September is Travis County’s Voter Registration Awareness Month – and the county Tax Assessor and Voter Registrar are kicking things off with a new online tool to help volunteers find new voters.
Citizen registrars can now use the county’s website to view lists and maps of addresses with unregistered and suspended voters, broken down by Travis County precincts. While the maps do not verify that eligible, but unregistered, voters reside at those locations, the new resource still helps deputy registrars and other organizations identify areas that may be neglected by the voting process.
According to Voter Registrar Bruce Elfant, the maps are the product of combining the county’s street address index and the registered voter database. Both resources are public record and do not violate any privacy laws.
Elfant has big goals for the maps. “I hope it will make voter registration drives in Travis County more efficient. My goal is that 90 percent of eligible citizens in Travis County are registered to vote. Right now we’re at about 74 percent.”
Counties across the state struggle with voter registration and turnout, and Travis County faces additional challenges. “Part of the challenge we have is that people in Travis County move a lot,” Elfant says. “When you move and do not update your voter registration, you will eventually be taken off the rolls.

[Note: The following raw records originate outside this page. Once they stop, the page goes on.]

Fixpoint do_pipeline (cmds : list (string * Z * string))
      (m : gmap string (string * Z)) : outcome unit * gmap string (string * Z) :=
    match cmds with
    | [] => (Return tt, m)
    | (k, ttl, v) :: rest =>
        match do_setex k ttl v m with
        | (Return _, m') => do_pipeline rest m'
        | (Raise e, m') => (Raise e, snd (do_pipeline rest m'))
        end
    end.

Definition do_incrby (key : string) (amount : Z) (m : gmap string (string * Z))
      : outcome Z * gmap string (string * Z) :=
    match m !! key with
    | None => (Return amount, <[key := (str_of_Z amount, (-1)%Z)]> m)
    | Some (v, ttl) =>
        match NilZero.int_of_string v with
        | Some n => let n' := (Z.of_int n + amount)%Z in
                    (Return n', <[key := (str_of_Z n', ttl)]> m)
        | None => (Raise ResponseError, m)
        end
    end.

#[global] Instance server : RedisServer state := {
    redis_open := command (fun m => (Return tt, m));
    redis_ping := command (fun m => (Return tt, m));
    redis_get key := command (fun m => (Return (fst <$> m !! key), m));
    redis_setex key ttl v := command (do_setex key ttl v);
    redis_delete keys := command (do_delete keys);
    redis_scan cursor pattern count := command (do_scan cursor pattern count);
    redis_exists key :=
      command (fun m => (Return (if bool_decide (is_Some (m !! key)) then 1%Z else 0%Z), m));
    redis_mget keys := command (fun m => (Return (map (fun k => fst <$> m !! k) keys), m));
    redis_pipeline_setex cmds := command (do_pipeline cmds);
    redis_incrby key amount := command (do_incrby key amount);
    redis_ttl key :=
      command (fun m => (Return (match m !! key with
                                 | Some (_, ttl) => ttl
                                 | None => (-2)%Z
                                 end), m))
  }.
End MemRedis.

(** ** An in-memory graph store

    A property graph as a list of labelled nodes and a list of typed,
    directed relationships between node ids, with the meaning of the
    fixed query texts that the service sends.  A query is recognised by
    its text; any other text is refused as a client error.  Every node
    carries its [id] property, which the relationships refer to. *)

Module MemGraph.
Record node := Node {
    node_label : string;
    node_id : string;
    node_props : pydict          (* the properties other than [id] *)
  }.

Record edge := Edge {
    edge_type : string;
    edge_from : string;
    edge_to : string;
    edge_props : pydict
  }.

Record state := State {
    nodes : list node;
    edges : list edge
  }.

  (** A node as a returned record shows it. *)
Definition node_data (n : node) : value :=
    VDict (("id", VStr (node_id n)) :: node_props n).

Definition is_user (uid : string) (n : node) : bool :=
    String.eqb (node_label n) "User" && String.eqb (node_id n) uid.

  (** [(u:User {id: $id})] *)
Definition users_with (g : state) (uid : string) : list node :=
    List.filter (is_user uid) (nodes g).

Definition user_exists (g : state) (uid : string) : bool :=
    existsb (is_user uid) (nodes g).

Definition relates (e : edge) : bool := String.eqb (edge_type e) "RELATES_TO".

Definition touches (a : string) (e : edge) : bool :=
    String.eqb (edge_from e) a || String.eqb (edge_to e) a.

Definition joins (a b : string) (e : edge) : bool :=
    (String.eqb (edge_from e) a && String.eqb (edge_to e) b)
    || (String.eqb (edge_from e) b && String.eqb (edge_to e) a).

  (** [(a)-[:RELATES_TO]-(b)]: a relationship in either direction. *)
Definition connected (g : state) (a b : string) : bool :=
    existsb (fun e => relates e && joins a b e) (edges g).

  (** Every relationship has a [User] node at one of its ends, as the
      relationships that the service creates have. *)
Definition anchored (g : state) : bool :=
    forallb (fun e => user_exists g (edge_from e) || user_exists g (edge_to e)) (edges g).

  (** A property map keeps no null. *)
Definition non_null (d : pydict) : pydict :=
    List.filter (fun kv => match snd kv with VNone => false | _ => true end) d.

Definition param (k : string) (params : pydict) : outcome value :=
    match dict_get k params with
    | Some v => Return v
    | None => Raise ClientError
    end.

Last year we had to take 40,000 people off the rolls because they moved and we could not find them.” To remove this barrier, Elfant’s office is building partnerships within Austin’s real estate industry to incorporate voter registration into real estate purchasing and leasing –when you sign a lease, you sign up to vote.

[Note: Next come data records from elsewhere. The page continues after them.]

Lemma register_db_ok L now req d : db_ok d → db_ok (register L now req d).1.
Proof.
  intros Hd. rewrite register_cases. cbv zeta.
  destruct (_ || _); [done|].
  destruct (bcrypt_hash L _ _) as [h|]; [|done].
  destruct (user_values _ _ _) as [values|]; [|done].
  destruct (new_user_row _ _ _ _) as [row|e] eqn:Hrow; simpl;
    [|by apply db_ok_bump_users].
  apply new_user_row_Ok in Hrow as (Hid & _ & _ & Hun & Hem).
  destruct Hd as [? Hseq ? ? ? ? Hfk]. split; simpl; try done.
  - apply NoDup_snoc_fresh; [done|]. intros (u & Hu & Hin)%list_elem_of_fmap.
    specialize (Hseq u Hin). lia.
  - intros u [Hu| ->%list_elem_of_singleton]%elem_of_app; [|lia].
    specialize (Hseq u Hu). lia.
  - by apply NoDup_snoc_fresh.
  - by apply NoDup_snoc_fresh.
  - intros w Hw. rewrite fmap_app, elem_of_app. left. by apply Hfk.
Qed.

Lemma post_workouts_db_ok L now userId req d :
  db_ok d → db_ok (post_workouts L now userId req d).1.
Proof.
  intros Hd. rewrite post_workouts_cases. cbv zeta.
  destruct (_ || _); [done|].
  destruct (workout_values _ _ _ _ _) as [values|]; [|done].
  destruct (new_workout_row _ _ _ _ _) as [row|e] eqn:Hrow; simpl;
    [|by apply db_ok_bump_workouts].
  apply new_workout_row_Ok in Hrow as (Hid & Hu & _ & _ & Hfk).
  destruct Hd as [? ? ? ? ? Hseq ?]. split; simpl; try done.
  - apply NoDup_snoc_fresh; [done|]. intros (w & Hw & Hin)%list_elem_of_fmap.
    specialize (Hseq w Hin). lia.
  - intros w [Hw| ->%list_elem_of_singleton]%elem_of_app; [|lia].
    specialize (Hseq w Hw). lia.
  - intros w [Hw| ->%list_elem_of_singleton]%elem_of_app; [by auto|].
    by rewrite Hu.
Qed.

Lemma delete_workouts_db_ok L userId req d :
  db_ok d → db_ok (delete_workouts L userId req d).1.
Proof.
  intros Hd. rewrite delete_workouts_cases.
  destruct (pg_int4in L (params_id req)) as [i|e]; [|done]. simpl.
  destruct Hd as [? ? ? ? ? ? ?]. split; simpl; try done.
  - apply (sublist_NoDup _ (w_id <$> workouts d)); [done|].
    apply fmap_sublist, sublist_filter.
  - intros w [_ Hw]%list_elem_of_filter. auto.
  - intros w [_ Hw]%list_elem_of_filter. auto.
Qed.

The county’s push for increased voter registration falls against the backdrop of changes in state and national voting law. Since the Supreme Court deemed Section 4 of the Voting Rights Act unconstitutional, thereby weakening federal oversight of election law, Texas Attorney General Greg Abbott moved forward with implementing a controversial voter ID law. The legislation requires each voter to present a valid government-issued photo ID on Election Day; the measure was struck down by the Department of Justice while Section 4 was still law.
The measure now faces a lawsuit from the U.S. Department of Justice, and another from U.S. Rep. Marc Veasey, D-Fort Worth, and Dallas County. The Austin City Council recently voted to explore methods to counter the voter ID rule; options include efforts to partner with the county in meeting the requirements of the law, and also joining existing lawsuits.